Para dar efetividade à lei, o Legislador definiu no que consistiriam as práticas dos assédios moral e sexual e da discriminação, conforme informado abaixo.
- Assédio moral: conduta praticada no exercício profissional por meio da repetição de gestos, palavras faladas ou escritas ou comportamentos que exponham o estagiário, advogado ou qualquer outro profissional a situações humilhantes e constrangedoras, capazes de lhes causar ofensa à personalidade, à dignidade e à integridade psíquica ou física, visando excluí-los de suas funções ou desestabilizá-los emocionalmente.
- Assédio sexual: conduta de conotação sexual praticada no exercício profissional ou em razão dele, manifestada fisicamente ou por palavras, gestos ou outros meios, proposta ou imposta à pessoa contra sua vontade, causando-lhe constrangimento e violando sua liberdade sexual.
- Discriminação: conduta comissiva ou omissiva que dispense tratamento constrangedor ou humilhante a pessoa ou grupo de pessoas, em razão de deficiência, raça, cor ou sexo, procedência nacional ou regional, condição de gestante, lactante ou nutriz, faixa etária, religião ou outro fator.
É sempre interessante quando o Legislador opta por descrever as condutas que consistem nas práticas coibidas pela Lei, pois esse esforço acaba sendo traduzido em avanços em outras frentes, que poderão utilizar essas descrições como referência.
Lei “Empresa Amiga da Mulher” – Lei nº 14.682/2023
A lei em questão prevê uma certificação (a concessão de um selo) para as empresas que comprovarem, ao menos, dois dos seguintes requisitos:
- Reservar pelo menos 2% das vagas para contratar mulheres vítimas de violência doméstica e familiar, garantido o anonimato dessa condição;
- Possuir política de ampliação da participação da mulher nos cargos da alta administração da empresa;
- Adotar práticas educativas e de promoção dos direitos das mulheres e de prevenção da violência doméstica e familiar;
- Garantir a equiparação salarial com os homens.
O selo terá a validade de 2 anos, podendo ser renovado, caso a empresa comprove que se mantém cumprindo os requisitos de sua concessão. Muitas empresas poderão ter interesse na adesão, visto que o selo representa fator de desempate em licitações e contratos com a administração pública. Os procedimentos de concessão, renovação e perda do selo Empresa Amiga da Mulher ainda estão pendentes de regulamentação.
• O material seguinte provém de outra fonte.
(** Freeing the run that an allocation returned undoes it. *)
Lemma alloc_free_inverse p count a p' :
  pmm_wf p -> 0 < count -> pmm_alloc_blocks count p = (a, p') -> a <> NULL ->
  pmm_free_blocks a count p' = p.
Proof.
  intros W Hc Hal Hnn. pose proof (wf_total _ W).
  destruct (alloc_blocks_cases p count a p' W Hc Hal) as (W' & F' & r & -> & Hspec).
  destruct r as [s|]; [|done]. inversion Hspec as [|s' Hs Hle Hfree _ Es Eu]; subst.
  assert (Hlim : s + count <= pmm_total_blocks p)
    by (unfold scan_limit in Hle; case_if_in Hle; lia).
  pose proof F' as (Et & Eh & Em).
  destruct (free_blocks_spec p' (block_ptr p (Some s)) count W' Hnn) as (W'' & F'' & U'').
  { pmm_consts. change (2 ^ 63) with 9223372036854775808. lia. }
  apply pmm_ext; [done..| |].
  - destruct F'' as (? & ? & ?). split; [congruence|]. split; congruence.
  - rewrite U''. unfold block_ptr. rewrite <- Eh. fold (block_ptr p' (Some s)).
    rewrite ptr_block_of_block by (done || lia). rewrite <- Eu. apply set_eq. intros c.
    rewrite elem_of_difference, elem_of_union, elem_of_list_to_set, elem_of_seqZ.
    specialize (Hfree c). split; [tauto|]. intros Hin. split; [by left|]. intros ?.
    by apply Hfree.
Qed.

(** ** Concrete boot used by the witnesses: 2 MiB of memory, the second half
    usable, mapped at the usual direct-map offset. *)
Definition demo_map : list limine_memmap_entry :=
  [mk_entry 0 0x100000 1; mk_entry 0x100000 0x100000 0].
Definition demo_hhdm : Z := 0xffff800000000000.
Definition demo_pmm : pmm :=
  init_pmm_limine (Some demo_map) demo_hhdm (mk_pmm [] 0 0 0 0).

Lemma demo_map_ok : Forall entry_ok demo_map.
Proof.
  repeat constructor; unfold entry_ok, PMM_BLOCK_SIZE; cbn [e_base e_length]; lia.
Defined.
Lemma demo_hhdm_ok : 0 < demo_hhdm /\ demo_hhdm + PMM_MAX_MEMORY <= 2 ^ 64.
Proof. by vm_compute. Qed.
Lemma demo_pmm_wf : pmm_wf demo_pmm.
Proof. by apply init_spec; [|apply demo_map_ok|apply demo_hhdm_ok]. Qed.

(** Keep unification from running the allocator. *)
#[local] Opaque init_pmm_limine pmm_alloc_block pmm_alloc_blocks.

(** ** Properties *)



(** From boot, whatever sequence of allocations and frees runs, the state
    stays well formed and the counters are exact: the used counter is the
    number of marked blocks, and used plus free is the number of blocks. *)
Theorem pmm_reachable_accounting entries h p0 p :
  entries <> [] -> Forall entry_ok entries -> 0 < h /\ h + PMM_MAX_MEMORY <= 2 ^ 64 ->
  rtc pmm_step (init_pmm_limine (Some entries) h p0) p ->
  pmm_wf p /\ pmm_get_used_blocks p = Z.of_nat (size (used_set p)) /\
  pmm_get_free_blocks p + pmm_get_used_blocks p = pmm_get_total_blocks p /\
  pmm_get_free_memory p = 4096 * (pmm_get_total_blocks p - pmm_get_used_blocks p).
Proof.
  intros Hne Hok Hh Hsteps. destruct (init_spec entries h p0 Hne Hok Hh) as (W0 & _).
  destruct (pmm_steps_wf _ _ Hsteps W0) as [W _]. split; [done|].
  pose proof (wf_total _ W). pose proof (used_set_size_bound p). pose proof (wf_used _ W).
  unfold pmm_get_free_memory, pmm_get_free_blocks, pmm_get_used_blocks, pmm_get_total_blocks, PMM_BLOCK_SIZE.
  pmm_consts. rewrite !u64_small by (rewrite ?u64_small; widths; lia). lia.
Qed.

Lemma pmm_reachable_accounting_witness :
  pmm_get_free_blocks (pmm_alloc_block demo_pmm).2 +
  pmm_get_used_blocks (pmm_alloc_block demo_pmm).2 =
  pmm_get_total_blocks (pmm_alloc_block demo_pmm).2.
Proof.
  apply (pmm_reachable_accounting demo_map demo_hhdm (mk_pmm [] 0 0 0 0) (pmm_alloc_block demo_pmm).2);
    [discriminate|exact demo_map_ok|exact demo_hhdm_ok|].
  apply rtc_once, step_alloc_block.
Defined.

(** Round trip: freeing the pointer an allocation returned, with the same
    count, gives back exactly the state before the allocation. *)
Theorem pmm_alloc_free_roundtrip p count :
  pmm_wf p -> 0 < count -> (pmm_alloc_blocks count p).1 <> NULL ->
  pmm_free_blocks (pmm_alloc_blocks count p).1 count (pmm_alloc_blocks count p).2 = p.
Proof.
  intros W Hc Hn. destruct (pmm_alloc_blocks count p) as [a p'] eqn:E.
  by apply (alloc_free_inverse p count a p').
Qed.

Lemma pmm_alloc_free_roundtrip_witness :
  pmm_free_blocks (pmm_alloc_blocks 5 demo_pmm).1 5 (pmm_alloc_blocks 5 demo_pmm).2 = demo_pmm.
Proof. apply (pmm_alloc_free_roundtrip demo_pmm 5); [exact demo_pmm_wf|lia|by vm_compute]. Defined.

(** After boot a block is free exactly when it lies entirely inside one
    usable region of the memory map and above the first MiB: reserved memory
    is never offered and no whole usable block is lost. *)
Theorem pmm_init_free_iff entries h p0 b :
  entries <> [] -> Forall entry_ok entries -> 0 < h /\ h + PMM_MAX_MEMORY <= 2 ^ 64 ->
  0 <= b < Z.min (max_entry_end entries) PMM_MAX_MEMORY / 4096 ->
  b ∉ used_set (init_pmm_limine (Some entries) h p0) <->
  256 <= b /\ exists e, e ∈ entries /\ covers e b.
Proof.
  intros Hne Hok Hh Hb. destruct (init_spec entries h p0 Hne Hok Hh) as (_ & _ & Et & Hiff).
  apply Hiff. by rewrite Et.
Qed.

Lemma pmm_init_free_iff_witness :
  300 ∉ used_set demo_pmm <-> 256 <= 300 /\ exists e, e ∈ demo_map /\ covers e 300.
Proof.
  apply (pmm_init_free_iff demo_map demo_hhdm (mk_pmm [] 0 0 0 0) 300);
    [discriminate|exact demo_map_ok|exact demo_hhdm_ok|by vm_compute].
Defined.

(** The byte-wise scan stops at the last whole byte: when every free block
    is among the last [total mod 8] ones, [pmm_alloc_block] reports that
    memory is exhausted although [pmm_get_free_blocks] is positive. *)
Theorem pmm_alloc_block_misses_tail p b :
  pmm_wf p -> (forall c, 0 <= c < scan_limit p -> c ∈ used_set p) ->
  scan_limit p <= b < p.(pmm_total_blocks) -> b ∉ used_set p ->
  pmm_alloc_block p = (NULL, p) /\ 0 < pmm_get_free_blocks p.
Proof.
  intros W Hall Hb Hfree. pose proof (wf_total _ W).
  assert (Hlt : pmm_used_blocks p < pmm_total_blocks p).
  { apply Z.nle_gt. intros Hle. apply Hfree, used_set_full; try done. unfold scan_limit in Hb. lia. }
  split.
  - destruct (pmm_alloc_block p) as [a p'] eqn:E.
    destruct (alloc_block_cases p a p' W E) as [(-> & -> & _)|(c & _ & _ & Hc & Hf & _)]; [done|].
    apply Hall, elem_of_used_set in Hc as [_ Hu]. congruence.
  - pose proof (wf_used _ W). unfold pmm_get_free_blocks. pmm_consts. rewrite u64_small; widths; lia.
Qed.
Por fim, um ponto interessante é que a presente lei dialoga com a Lei da Igualdade Salarial, trazendo como um dos seus requisitos exatamente a existência de igualdade salarial entre os gêneros, bem como, a possibilidade de ascensão da mulher nos altos cargos da empresa. Assim, há indicativos de que a adoção de uma agenda de respeito aos relatórios propostos pela Lei de Igualdade Salarial seja critério na regulamentação da presente lei.
Lei “Empresa Amiga da Amamentação” – nº Lei 14.683/2023
A lei em questão tem o objetivo de estimular empresas no desenvolvimento de ações de incentivo ao aleitamento materno, por intermédio de uma certificação (concessão do selo) de “Empresa Amiga da Amamentação”.
A certificação será concedida para as empresas que cumprirem, cumulativamente, os seguintes requisitos:
- Respeito ao intervalo de amamentação que é direito da empregada lactante por força do art. 396 da CLT;
- Manutenção de local específico e adequado para uso das mulheres lactantes para amamentação ou coleta de leite materno;
- Execução de campanhas internas de conscientização sobre a importância do aleitamento materno, estimular a doação aos bancos de leite humano;
- Iluminação ou decoração de seus espaços externos com a cor dourada no mês de agosto, para conscientizar a comunidade sobre a importância da amamentação, durante a campanha mundial de incentivo ao aleitamento materno.
O selo terá a validade de 1 (um) ano e sua concessão será reavaliada periodicamente. Será vedada a concessão do selo para empresas com autuação administrativa concluída ou condenação por trabalho infantil.